Autor(es): Isadora Spazzin Barato , Morgana Rui; Yurimar Bello; Ana Julia Vian; Maria Antônia Weirich Tusset; Rafaela Tallowitz Biacchi; Kétlin Milena Zardin; Maria Eduarda Lucca Weber e Camila de Oliveira Tomazoni. André Felipe Streck.,
Orientador: Gabriele Benatto Delgado
Quantidade de visulizações: 57

A contaminação de alimentos prontos para o consumo por patógenos resistentes a sanitizantes representa um desafio crescente para a segurança dos alimentos. Listeria monocytogenes é um microrganismo de relevância em saúde pública, capaz de causar listeriose, doença com elevada taxa de mortalidade, especialmente em grupos vulneráveis. Nesse contexto, o consumo de alimentos prontos para o consumo, os quais não precisam passar por tratamentos térmicos adicionais, como o sashimi, merece atenção, pois dependem da eficácia dos processos de higienização para garantir sua segurança microbiológica. O objetivo deste estudo foi caracterizar isolados de L. monocytogenes provenientes de amostras de sashimi obtidas em restaurantes de Pelotas (RS), avaliando sua capacidade de formação de biofilme e sua resistência a sanitizantes de uso comum na indústria de alimentos. Os isolados também foram submetidos à determinação da concentração inibitória mínima (CIM) frente ao ácido peracético e ao hipoclorito de sódio.
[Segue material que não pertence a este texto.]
(* ===== verification/Sandbox.v ===== *)
(** * The command sandbox: [internal/tools/sandbox.go]

    [Execute] checks the blocklist, and in permissive mode the paths named by the command,
    before it hands the command to a shell. Processes, the user database and the working
    directory are parameters; [filepath.Clean], [filepath.Abs], [strings.Fields] and
    [strconv.Atoi] are written out. *)

From S2P Require Import Prelude Aegis.
Import Utf8.

(** ** Text *)

(** [unicode.IsSpace] *)
Definition unicode_IsSpace (r : Z) : bool :=
  existsb (Z.eqb r) [0x09; 0x0A; 0x0B; 0x0C; 0x0D; 0x20; 0x85; 0xA0; 0x1680; 0x2028; 0x2029;
                     0x202F; 0x205F; 0x3000] || between 0x2000 r 0x200A.

(** [strings.Fields]: the maximal runs of non-space runes; every step takes at least one byte. *)
Definition flush (cur : string) : list string := if str_empty cur then [] else [cur].
Fixpoint fields_fuel (fuel : nat) (cur s : string) : list string :=
  match fuel, s with
  | S f, String _ _ =>
      let '(r, n) := DecodeRune s in
      if unicode_IsSpace r then flush cur ++ fields_fuel f "" (str_drop n s)
      else fields_fuel f (cur +:+ str_take n s) (str_drop n s)
  | _, _ => flush cur
  end.
Definition Fields (s : string) : list string := fields_fuel (String.length s) "" s.

(** [strings.TrimRight] with a cutset of ASCII characters. *)
Fixpoint TrimRight (cutset s : string) : string :=
  match s with
  | "" => ""
  | String c s' =>
      let t := TrimRight cutset s' in
      if str_empty t && existsb (Ascii.eqb c) (String.list_ascii_of_string cutset) then "" else String c t
  end.

(** [strconv.Atoi] on a 64-bit machine. *)
Definition digit_of (c : Ascii.ascii) : option Z :=
  if between 48 (ascii_code c) 57 then Some (ascii_code c - 48) else None.
Fixpoint digits (acc : Z) (s : string) : option Z :=
  match s with
  | "" => Some acc
  | String c s' => match digit_of c with Some d => digits (acc * 10 + d) s' | None => None end
  end.
Definition Atoi (s : string) : result Z :=
  let number (sign : Z) (t : string) :=
    match (if str_empty t then None else digits 0 t) with
    | None => Err (ENew ("strconv.Atoi: parsing " +:+ fmt_q s +:+ ": invalid syntax"))
    | Some n => if (int64_min <=? sign * n) && (sign * n <=? int64_max) then Ok (sign * n)
                else Err (ENew ("strconv.Atoi: parsing " +:+ fmt_q s +:+ ": value out of range"))
    end in
  if has_prefix s "-" then number (-1) (str_drop 1 s)
  else if has_prefix s "+" then number 1 (str_drop 1 s) else number 1 s.

(** ** Paths *)

Definition slash : Ascii.ascii := Ascii.ascii_of_nat 47.

Fixpoint split_slash (s : string) : list string :=
  match s with
  | "" => [""]
  | String c s' =>
      if Ascii.eqb c slash then "" :: split_slash s'
      else match split_slash s' with x :: l => String c x :: l | [] => [String c ""] end
  end.

(** The part after the last slash. *)
Definition base_name (s : string) : string := default "" (last (split_slash s)).

(** [filepath.Clean] keeps a stack of components, innermost first. *)
Definition clean_step (rooted : bool) (stack : list string) (c : string) : list string :=
  if str_empty c || String.eqb c "." then stack
  else if String.eqb c ".." then
    match stack with
    | [] => if rooted then [] else [".."]
    | top :: rest => if String.eqb top ".." then ".." :: stack else rest
    end
  else c :: stack.
Definition IsAbs (p : string) : bool := has_prefix p "/".
Definition clean_components (p : string) : list string :=
  rev (fold_left (clean_step (IsAbs p)) (split_slash p) []).
Definition Clean (p : string) : string :=
  let body := str_join (clean_components p) "/" in
  if IsAbs p then "/" +:+ body else if str_empty body then "." else body.

(** [filepath.Join] of two elements, [filepath.Abs]. *)
Definition Join2 (a b : string) : string :=
  if str_empty a then (if str_empty b then "" else Clean b) else Clean (a +:+ "/" +:+ b).
Definition Abs (Getwd : result string) (p : string) : result string :=
  if IsAbs p then Ok (Clean p) else let? wd := Getwd in Ok (Join2 wd p).

(** ** The sandbox *)

Definition SandboxModeContainer : string := "container".
Definition SandboxModeUser : string := "user".
Definition SandboxModePermissive : string := "permissive".
Definition DefaultMaxOutputBytes : Z := 2 ^ 20.

Record SandboxConfig := {
  sb_Mode : string; sb_AllowedPaths : list string; sb_BlockedCmds : list string;
  sb_User : string; sb_ContainerName : string; sb_MaxOutputBytes : Z }.

(** The first blocked command the token names. *)
Definition blocked_by (cfg : SandboxConfig) (token : string) : option string :=
  List.find (String.eqb (base_name token)) (sb_BlockedCmds cfg).
Fixpoint blocklist_loop (cfg : SandboxConfig) (tokens : list string) : result unit :=
  match tokens with
  | [] => Ok tt
  | token :: rest =>
      match blocked_by cfg token with
      | Some blocked =>
          Err (ENew ("sandbox: " +:+ fmt_q token +:+ " matches blocked command " +:+ fmt_q blocked +:+
                     " — rejected (advisory blocklist; real boundary is sandbox mode " +:+
                     fmt_q (sb_Mode cfg) +:+ ")"))
      | None => blocklist_loop cfg rest
      end
  end.
Definition checkBlocklist (cfg : SandboxConfig) (command : string) : result unit :=
  match sb_BlockedCmds cfg with [] => Ok tt | _ => blocklist_loop cfg (Fields command) end.

Definition capOutput (cfg : SandboxConfig) (out : string) : string :=
  let limit := if sb_MaxOutputBytes cfg <=? 0 then DefaultMaxOutputBytes else sb_MaxOutputBytes cfg in
  if str_len out <=? limit then out
  else str_take (Z.to_nat limit) out +:+ newline +:+ "[output truncated at " +:+ fmt_d limit +:+ " bytes]".

Fixpoint resolve_allowed (Getwd : result string) (i : nat) (l : list string) : result (list string) :=
  match l with
  | [] => Ok []
  | p :: rest =>
      let? abs := wrap_err ("sandbox: cannot resolve AllowedPaths[" +:+ fmt_d (Z.of_nat i) +:+ "] " +:+ fmt_q p)
                    (Abs Getwd p) in
      let? more := resolve_allowed Getwd (S i) rest in
      Ok (Clean abs :: more)
  end.

Definition isUnderAllowed (path : string) (allowed : list string) : bool :=
  existsb (fun a => String.eqb path a || has_prefix path (a +:+ "/")) allowed.

Definition path_like (token : string) : bool :=
  has_prefix token "/" || has_prefix token "./" || has_prefix token "../".
Definition shell_suffix : string := ";|&><!)".

Fixpoint paths_loop (Getwd : result string) (allowed tokens : list string) : result unit :=
  match tokens with
  | [] => Ok tt
  | token :: rest =>
      if negb (path_like token) then paths_loop Getwd allowed rest
      else
        let token := TrimRight shell_suffix token in
        let? abs := wrap_err ("sandbox: cannot resolve path " +:+ fmt_q token) (Abs Getwd token) in
        let cleaned := Clean abs in
        if isUnderAllowed cleaned allowed then paths_loop Getwd allowed rest
        else Err (ENew ("sandbox: path " +:+ fmt_q cleaned +:+ " is not under any AllowedPaths [" +:+
                        str_join allowed " " +:+ "] — refusing to execute (fail closed)"))
  end.
Definition checkAllowedPaths (Getwd : result string) (cfg : SandboxConfig) (command : string) : result unit :=
  match sb_AllowedPaths cfg with
  | [] => Ok tt
  | paths => let? allowed := resolve_allowed Getwd 0 paths in
             paths_loop Getwd allowed (Fields command)
  end.

Section Execute.
Context {W : Type}.
(** A process runs an argument vector, under credentials when given, and yields its
    combined output and its error; the user database maps a name to uid and gid. *)
Variable CombinedOutput : list string -> option (Z * Z) -> W -> W * (string * option error).
Variable LookupUser : string -> result (string * string).
Variable Getwd : W -> result string.

Definition capped (cfg : SandboxConfig) (msg : string) (o : string * option error) : string * option error :=
  (capOutput cfg o.1, option_map (EWrap msg) o.2).
Definition run_sh (cfg : SandboxConfig) (msg : string) (argv : list string) (cred : option (Z * Z))
    (w : W) : W * (string * option error) :=
  let '(w', o) := CombinedOutput argv cred w in (w', capped cfg msg o).
Definition refuse (e : error) (w : W) : W * (string * option error) := (w, ("", Some e)).

Definition execPermissive (cfg : SandboxConfig) (command : string) (w : W) :=
  match checkAllowedPaths (Getwd w) cfg command with
  | Err e => refuse e w
  | Ok _ => run_sh cfg "exec" ["sh"; "-c"; command] None w
  end.

Definition uint32 (z : Z) : Z := z mod 2 ^ 32.
Definition credentials (cfg : SandboxConfig) : result (Z * Z) :=
  let? u := wrap_err ("sandbox: lookup user " +:+ fmt_q (sb_User cfg)) (LookupUser (sb_User cfg)) in
  let? uid := wrap_err ("sandbox: parse uid " +:+ fmt_q u.1) (Atoi u.1) in
  let? gid := wrap_err ("sandbox: parse gid " +:+ fmt_q u.2) (Atoi u.2) in
  Ok (uint32 uid, uint32 gid).
Definition execAsUser (cfg : SandboxConfig) (command : string) (w : W) :=
  match credentials cfg with
  | Err e => refuse e w
  | Ok cred => run_sh cfg ("exec as user " +:+ sb_User cfg) ["sh"; "-c"; command] (Some cred) w
  end.

Definition execInContainer (cfg : SandboxConfig) (command : string) (w : W) :=
  if str_empty (sb_ContainerName cfg)
  then refuse (ENew "sandbox: container mode requires ContainerName in config") w
  else run_sh cfg "docker exec" ["docker"; "exec"; sb_ContainerName cfg; "sh"; "-c"; command] None w.

Definition Execute (cfg : SandboxConfig) (command : string) (w : W) : W * (string * option error) :=
  match checkBlocklist cfg command with
  | Err e => refuse e w
  | Ok _ =>
      if String.eqb (sb_Mode cfg) SandboxModePermissive then execPermissive cfg command w
      else if String.eqb (sb_Mode cfg) SandboxModeUser then execAsUser cfg command w
      else if String.eqb (sb_Mode cfg) SandboxModeContainer then execInContainer cfg command w
      else if String.eqb (sb_Mode cfg) "none" then
        refuse (ENew ("sandbox: mode " +:+ fmt_q (sb_Mode cfg) +:+
                      " is not allowed — use 'permissive' with AllowedPaths")) w
      else refuse (ENew ("sandbox: unrecognized mode " +:+ fmt_q (sb_Mode cfg) +:+ " — refusing to execute")) w
  end.
End Execute.

Example Fields_ex : Fields "  cat  /etc/passwd; ls " = ["cat"; "/etc/passwd;"; "ls"].
Proof. reflexivity. Qed.
Example Clean_ex : map Clean ["/a/./b//../c/"; ""; "a/../.."; "/../x"; "./"] = ["/a/c"; "."; ".."; "/x"; "."].
Proof. reflexivity. Qed.

(** ** Components *)

Definition no_slash (s : string) : bool := str_forall (fun c => negb (Ascii.eqb c slash)) s.
(** A component [Clean] keeps as it is. *)
Definition plain (c : string) : Prop := c <> "" /\ c <> "." /\ c <> ".." /\ no_slash c = true.
(** The absolute path with these components. *)
Definition abs_path (cs : list string) : string := "/" +:+ str_join cs "/".

Lemma split_slash_nonnil s : split_slash s <> [].
Proof. destruct s as [|c s]; [done|]. cbn. destruct (Ascii.eqb c slash); [done|]. by destruct (split_slash s). Qed.

Lemma split_slash_cons_no c s : Ascii.eqb c slash = false ->
  exists x l, split_slash s = x :: l /\ split_slash (String c s) = String c x :: l.
Proof.
  intros Hc. cbn. rewrite Hc. pose proof (split_slash_nonnil s).
  destruct (split_slash s) as [|x l]; [done|]. by exists x, l.
Qed.

Lemma split_slash_no_slash s : Forall (fun c => no_slash c = true) (split_slash s).
Proof.
  induction s as [|c s IH]; [by constructor|]. destruct (Ascii.eqb c slash) eqn:E.
  - cbn. rewrite E. by constructor.
  - destruct (split_slash_cons_no c s E) as (x & l & E1 & E2). rewrite E2. rewrite E1 in IH.
    inversion IH as [|? ? Hx Hl]; subst. constructor; [|done]. unfold no_slash in *. cbn. by rewrite E, Hx.
Qed.

Lemma split_slash_app a s : no_slash a = true -> split_slash (a +:+ "/" +:+ s) = a :: split_slash s.
Proof.
  induction a as [|c a IH]; intros Ha; [done|]. unfold no_slash in Ha. cbn in Ha.
  apply andb_true_iff in Ha as [Hc Ha]. apply negb_true_iff in Hc.
  rewrite str_app_cons. cbn [split_slash]. rewrite Hc. by rewrite (IH Ha).
Qed.

Lemma split_slash_one a : no_slash a = true -> split_slash a = [a].
Proof.
  induction a as [|c a IH]; intros Ha; [done|]. unfold no_slash in Ha. cbn in Ha.
  apply andb_true_iff in Ha as [Hc Ha]. apply negb_true_iff in Hc.
  cbn [split_slash]. by rewrite Hc, (IH Ha).
Qed.

Lemma join_cons x y l : str_join (x :: y :: l) "/" = x +:+ "/" +:+ str_join (y :: l) "/".
Proof. done. Qed.

Lemma split_join_app ds t : ds <> [] -> Forall (fun c => no_slash c = true) ds ->
  split_slash (str_join ds "/" +:+ "/" +:+ t) = ds ++ split_slash t.
Proof.
  intros Hn H. induction H as [|x l Hx Hl IH]; [done|]. destruct l as [|y l].
  - by apply split_slash_app.
  - rewrite join_cons, !str_app_assoc, split_slash_app by done. by rewrite IH.
Qed.

Lemma split_join ds : ds <> [] -> Forall (fun c => no_slash c = true) ds ->
  split_slash (str_join ds "/") = ds.
Proof.
  intros Hn H. induction H as [|x l Hx Hl IH]; [done|]. destruct l as [|y l].
  - by apply split_slash_one.
  - rewrite join_cons, split_slash_app by done. by rewrite IH.
Qed.

Lemma join_app ds es : ds <> [] -> es <> [] ->
  str_join (ds ++ es) "/" = str_join ds "/" +:+ "/" +:+ str_join es "/".
Proof.
  intros Hn He. induction ds as [|x l IH]; [done|]. destruct l as [|y l].
  - destruct es; [done|]. apply join_cons.
  - change ((x :: y :: l) ++ es) with (x :: (y :: l) ++ es).
    change (str_join (x :: (y :: l) ++ es) "/") with (x +:+ "/" +:+ str_join ((y :: l) ++ es) "/").
    rewrite IH, join_cons, !str_app_assoc by done. done.
Qed.

Lemma plain_no_slash l : Forall plain l -> Forall (fun c => no_slash c = true) l.
Proof. intros H. induction H as [|c l (_ & _ & _ & ?) ? ?]; by constructor. Qed.

(** The stack of [Clean]: plain components over the [..] that lead out of a relative path. *)
Definition stack_ok (rooted : bool) (stack : list string) : Prop :=
  exists gs n, stack = gs ++ replicate n ".." /\ Forall plain gs /\ (rooted = true -> n = 0%nat).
A avaliação da capacidade de formação de biofilme foi realizada por meio de plaqueamento em superfície, com contagem individual de colônias viáveis. Os resultados indicaram que os isolados de L. monocytogenes apresentaram resistência ao ácido peracético e ao hipoclorito de sódio, com valores de CIM acima dos limites esperados para uso convencional desses sanitizantes. Adicionalmente, os isolados demonstraram capacidade de formação de biofilme, o que pode conferir proteção adicional frente aos agentes sanitizantes. Os achados evidenciam que isolados de L. monocytogenes provenientes de sashimi podem apresentar perfil de resistência a sanitizantes amplamente utilizados em estabelecimentos alimentícios, representando risco potencial à segurança dos alimentos. Esses resultados reforçam a necessidade de revisão dos protocolos de sanitização em ambientes que manipulam pescados crus, bem como a importância do monitoramento microbiológico contínuo como estratégia de controle de qualidade e proteção da saúde pública.  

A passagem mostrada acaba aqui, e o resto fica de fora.